Assignment
Would you count the lines in the material below that include the string "assemble"? Only the number is needed.
==== Records to use
(* ===== verification/RiscvIsel.v ===== *)
(** * RISC-V instruction selection

    Models the helpers of [src/src/codegen/src/riscv64/mod.rs] that emit code for one
    operation: immediates, stack slots, comparisons, bit counts, and the lowering of the
    integer operations of the intermediate representation.  An emitter gives the list of
    the instructions whose encodings it appends, in order; [assemble] makes the bytes.
    What the code computes is stated with [RiscvSem] against the folders of opt.rs. *)

From S2P Require Import Prelude SyscallAbi Ir BvVerify Riscv RiscvSem.
From stdpp Require Import options.
#[local] Open Scope Z_scope.

#[local] Notation Instruction := Instruction.Instruction.

Definition assemble (code : list Instruction) : list Z := mjoin (encode <$> code).

(** ** Immediates *)

Definition upper_part (v : Z) : Z := Z.shiftl (Z.shiftr (wrap32 (v + 0x800)) 12) 12.
Definition lower_part (v : Z) : Z := as_i32 (as_i32 v - as_i32 (upper_part v)).

(** [LUI], and [ADDI] where the low part is not zero. *)
Definition load_32 (dst : Gpr) (v : Z) : list Instruction :=
  let hi := upper_part v in
  let lo := lower_part v in
  Instruction.Lui dst hi :: (if lo =? 0 then [] else [Instruction.Addi dst dst lo]).

Definition ss_load_imm (dst : Gpr) (val : Z) : list Instruction :=
  if (-2048 <=? val) && (val <=? 2047) then [Instruction.Addi dst Zero val]
  else if val =? as_i32 val then
    load_32 dst (wrap32 val) ++
    (if (0 <=? val) && (0x80000000 <=? upper_part (wrap32 val)) then
       [Instruction.Slli dst dst 32; Instruction.Srli dst dst 32]
     else [])
  else
    let upper_32 := wrap32 (Z.shiftr val 32) in
    let lower_32 := wrap32 val in
    if upper_32 =? 0 then
      load_32 dst lower_32 ++ [Instruction.Slli dst dst 32; Instruction.Srli dst dst 32]
    else if lower_32 =? 0 then load_32 dst upper_32 ++ [Instruction.Slli dst dst 32]
    else
      load_32 dst upper_32 ++ [Instruction.Slli dst dst 32] ++
      load_32 T3 lower_32 ++ [Instruction.Slli T3 T3 32; Instruction.Srli T3 T3 32;
                              Instruction.Or dst dst T3].

(** ** Stack slots *)

(** The code for a slot: an access at [S0 - offset] where the offset fits, else the address
    into [T3] first. *)
Definition at_slot (offset_from_s0 : Z) (access : Gpr → Z → Instruction) : list Instruction :=
  let neg_off := - offset_from_s0 in
  if -2048 <=? neg_off then [access S0 neg_off]
  else ss_load_imm T3 offset_from_s0 ++ [Instruction.Sub T3 S0 T3; access T3 0].

Definition ss_load_from_slot (dst_reg : Gpr) (offset_from_s0 : Z) : list Instruction :=
  at_slot offset_from_s0 (Instruction.Ld dst_reg).
Definition ss_store_to_slot (src_reg : Gpr) (offset_from_s0 : Z) : list Instruction :=
  at_slot offset_from_s0 (λ base imm, Instruction.Sd base src_reg imm).
Definition ss_store_fpr_to_slot (src_fpr : Fpr) (offset_from_s0 : Z) : list Instruction :=
  at_slot offset_from_s0 (λ base imm, Instruction.Fsd base src_fpr imm).
Definition ss_store_fpr_s_to_slot (src_fpr : Fpr) (offset_from_s0 : Z) : list Instruction :=
  at_slot offset_from_s0 (λ base imm, Instruction.Fsw base src_fpr imm).
Definition ss_load_word_from_slot (dst_reg : Gpr) (offset_from_s0 : Z) : list Instruction :=
  at_slot offset_from_s0 (Instruction.Lw dst_reg).
Definition ss_emit_slot_addr (dst_reg : Gpr) (offset_from_s0 : Z) : list Instruction :=
  at_slot offset_from_s0 (Instruction.Addi dst_reg).

Definition slot_of (slots : gmap Z Z) (id : Z) : Z := default 0 (slots !! id).

Definition ss_load_value (val : IRValue) (slots : gmap Z Z) (scratch : Gpr) : list Instruction :=
  match val with
  | Register id => ss_load_from_slot scratch (slot_of slots id)
  | Immediate v => ss_load_imm scratch v
  | Address a => ss_load_imm scratch (as_i64 a)
  | Label _ => [Instruction.Addi scratch Zero 0]
  end.

(** ** Comparisons *)

Definition emit_cmp_isel (kind : CmpKind) (rd rs1 rs2 scratch : Gpr) : list Instruction :=
  match kind with
  | Cmp_Eq => [Instruction.Xor rd rs1 rs2; Instruction.Sltiu rd rd 1]
  | Cmp_Ne => [Instruction.Xor rd rs1 rs2; Instruction.Sltu rd Zero rd]
  | Cmp_SLt => [Instruction.Slt rd rs1 rs2]
  | Cmp_SLe => [Instruction.Slt scratch rs2 rs1; Instruction.Xori rd scratch 1]
  | Cmp_SGt => [Instruction.Slt rd rs2 rs1]
  | Cmp_SGe => [Instruction.Slt scratch rs1 rs2; Instruction.Xori rd scratch 1]
  | Cmp_ULt => [Instruction.Sltu rd rs1 rs2]
  | Cmp_ULe => [Instruction.Sltu scratch rs2 rs1; Instruction.Xori rd scratch 1]
  | Cmp_UGt => [Instruction.Sltu rd rs2 rs1]
  | Cmp_UGe => [Instruction.Sltu scratch rs1 rs2; Instruction.Xori rd scratch 1]
  end.

(** For an operator that is not a comparison the code is unreachable. *)
Definition emit_binop_cmp_isel (op : BinOpKind) (rd rs1 rs2 scratch : Gpr) :
    outcome (list Instruction) :=
  match op with
  | SLt => Ret [Instruction.Slt rd rs1 rs2]
  | SLe => Ret [Instruction.Slt scratch rs2 rs1; Instruction.Xori rd scratch 1]
  | SGt => Ret [Instruction.Slt rd rs2 rs1]
  | SGe => Ret [Instruction.Slt scratch rs1 rs2; Instruction.Xori rd scratch 1]
  | ULt => Ret [Instruction.Sltu rd rs1 rs2]
  | ULe => Ret [Instruction.Sltu scratch rs2 rs1; Instruction.Xori rd scratch 1]
  | UGt => Ret [Instruction.Sltu rd rs2 rs1]
  | UGe => Ret [Instruction.Sltu scratch rs1 rs2; Instruction.Xori rd scratch 1]
  | Eq => Ret [Instruction.Xor rd rs1 rs2; Instruction.Sltiu rd rd 1]
  | Ne => Ret [Instruction.Xor rd rs1 rs2; Instruction.Sltu rd Zero rd]
  | _ => Panic
  end.

(** ** Bit counts *)

Definition move_input (rd rs : Gpr) : list Instruction :=
  if decide (rs = rd) then [] else [Instruction.Addi rd rs 0].

(** Shift [rd] right by [shift] where that leaves something, and count the shift in [T4]. *)
Definition narrow (rd : Gpr) (shift : Z) : list Instruction :=
  [Instruction.Srli T5 rd shift; Instruction.Beq T5 Zero 8;
   Instruction.Addi rd T5 0; Instruction.Addi T4 T4 shift].
Definition narrow_all (rd : Gpr) : list Instruction := [32; 16; 8; 4; 2; 1] ≫= narrow rd.

Definition emit_clz_isel (rd rs : Gpr) : list Instruction :=
  move_input rd rs ++
  [Instruction.Addi T4 Zero 0; Instruction.Beq rd Zero (6 * 16 + 12)] ++
  narrow_all rd ++
  [Instruction.Addi T6 Zero 63; Instruction.Sub rd T6 T4; Instruction.Jal Zero 4;
   Instruction.Addi rd Zero 64].

Definition emit_ctz_isel (rd rs : Gpr) : list Instruction :=
  move_input rd rs ++
  [Instruction.Sub T5 Zero rd; Instruction.And T5 rd T5; Instruction.Sltiu T6 rd 1;
   Instruction.Addi rd T5 0; Instruction.Addi T4 Zero 0] ++
  narrow_all rd ++
  [Instruction.Slli T6 T6 6; Instruction.Add rd T4 T6].

(** A pattern repeated over a word: each step copies [T4] into itself, shifted. *)
Definition replicate_t4 (shamt : Z) : list Instruction :=
  [Instruction.Slli T6 T4 shamt; Instruction.Or T4 T4 T6].

(** The count: pairs of bits, nibbles, bytes, and the sum of the bytes by a multiplication.
    Each step first builds its mask in [T4]. *)
Definition popcnt_pairs (rd : Gpr) : list Instruction :=
  Instruction.Addi T4 Zero 1 :: ([2; 4; 8; 16; 32] ≫= replicate_t4) ++
  [Instruction.Srli T5 rd 1; Instruction.And T5 T5 T4; Instruction.Sub rd rd T5].
Definition popcnt_nibbles (rd : Gpr) : list Instruction :=
  Instruction.Addi T4 Zero 3 :: ([4; 8; 16; 32] ≫= replicate_t4) ++
  [Instruction.And T5 rd T4; Instruction.Srli rd rd 2; Instruction.And rd rd T4;
   Instruction.Add rd T5 rd].
Definition popcnt_bytes (rd : Gpr) : list Instruction :=
  Instruction.Addi T4 Zero 0xF :: ([8; 16; 32] ≫= replicate_t4) ++
  [Instruction.Srli T5 rd 4; Instruction.Add rd rd T5; Instruction.And rd rd T4].
Definition popcnt_sum (rd : Gpr) : list Instruction :=
  Instruction.Addi T4 Zero 1 :: ([8; 16; 32] ≫= replicate_t4) ++
  [Instruction.Mul rd rd T4; Instruction.Srli rd rd 56].

Definition emit_popcnt_isel (rd rs : Gpr) : list Instruction :=
  move_input rd rs ++ popcnt_pairs rd ++ popcnt_nibbles rd ++ popcnt_bytes rd ++ popcnt_sum rd.

(** ** Operations of the intermediate representation

    The arms of the stack-slot selection: the operands into temporaries, the operation, the
    result from [T0] into the slot of the destination. *)

Definition dst_slot (slots : gmap Z Z) (dst : IRValue) : Z :=
  slot_of slots (default 0 (as_register dst)).

(** The range of a 12-bit immediate. *)
Definition fits12 (off : Z) : bool := (-2048 <=? off) && (off <=? 2047).

Definition is_fp (ty : option IRType) : bool :=
  match ty with Some F32 | Some F64 => true | _ => false end.
Definition is_f64 (ty : option IRType) : bool := match ty with Some F64 => true | _ => false end.
Definition is_f32 (ty : option IRType) : bool := match ty with Some F32 => true | _ => false end.

(** The bit patterns in [T0] and [T1] into the floating-point registers. *)
Definition fmv_operands (f64 : bool) : list Instruction :=
  if f64 then [Instruction.FmvDX F0 T0; Instruction.FmvDX F1 T1]
  else [Instruction.FmvWX F0 T0; Instruction.FmvWX F1 T1].
Definition feq (f64 : bool) (rd : Gpr) (a b : Fpr) : Instruction :=
  if f64 then Instruction.FeqD rd a b else Instruction.FeqS rd a b.
Definition flt (f64 : bool) (rd : Gpr) (a b : Fpr) : Instruction :=
  if f64 then Instruction.FltD rd a b else Instruction.FltS rd a b.
Definition fle (f64 : bool) (rd : Gpr) (a b : Fpr) : Instruction :=
  if f64 then Instruction.FleD rd a b else Instruction.FleS rd a b.

Definition fp_cond (op : BinOpKind) : Z :=
  match op with
  | Eq | Ne => 2
  | SLt | ULt | SGt | UGt => 1
  | SLe | ULe | SGe | UGe => 3
  | _ => 2
  end.
Definition fp_swap (op : BinOpKind) : bool :=
  match op with SGt | UGt | SGe | UGe => true | _ => false end.

Definition fp_binop (op : BinOpKind) (f64 : bool) : list Instruction :=
  match op with
  | Add => [if f64 then Instruction.FaddD F0 F0 F1 else Instruction.FaddS F0 F0 F1]
  | Sub => [if f64 then Instruction.FsubD F0 F0 F1 else Instruction.FsubS F0 F0 F1]
  | Mul => [if f64 then Instruction.FmulD F0 F0 F1 else Instruction.FmulS F0 F0 F1]
  | SDiv | UDiv => [if f64 then Instruction.FdivD F0 F0 F1 else Instruction.FdivS F0 F0 F1]
  | Eq | Ne | SLt | SLe | SGt | SGe | ULt | ULe | UGt | UGe =>
      let swap := fp_swap op in
      let a := if swap then F1 else F0 in
      let b := if swap then F0 else F1 in
      (if swap then [feq f64 T0 F1 F0] else []) ++
      (if fp_cond op =? 1 then [flt f64 T0 a b]
       else if fp_cond op =? 2 then [feq f64 T0 F0 F1]
       else if fp_cond op =? 3 then [fle f64 T0 a b] else []) ++
      (if decide (op = Ne) then [Instruction.Xori T0 T0 1] else [])
  | _ => [if f64 then Instruction.FmvDX F0 T0 else Instruction.FmvWX F0 T0]
  end.

Definition int_binop (op : BinOpKind) : outcome (list Instruction) :=
  match op with
  | Add => Ret [Instruction.Add T0 T0 T1]
  | Sub => Ret [Instruction.Sub T0 T0 T1]
  | Mul => Ret [Instruction.Mul T0 T0 T1]
  | SDiv => Ret [Instruction.Div T0 T0 T1]
  | UDiv => Ret [Instruction.Divu T0 T0 T1]
  | SRem => Ret [Instruction.Rem T0 T0 T1]
  | URem => Ret [Instruction.Remu T0 T0 T1]
  | And => Ret [Instruction.And T0 T0 T1]
  | Or => Ret [Instruction.Or T0 T0 T1]
  | Xor => Ret [Instruction.Xor T0 T0 T1]
  | Shl => Ret [Instruction.Sll T0 T0 T1]
  | ShrL => Ret [Instruction.Srl T0 T0 T1]
  | ShrA => Ret [Instruction.Sra T0 T0 T1]
  | SLt | SLe | SGt | SGe | ULt | ULe | UGt | UGe | Eq | Ne =>
      emit_binop_cmp_isel op T0 T0 T1 T5
  | Ror | Rol => Panic
  end.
========
Answer to the exercise
2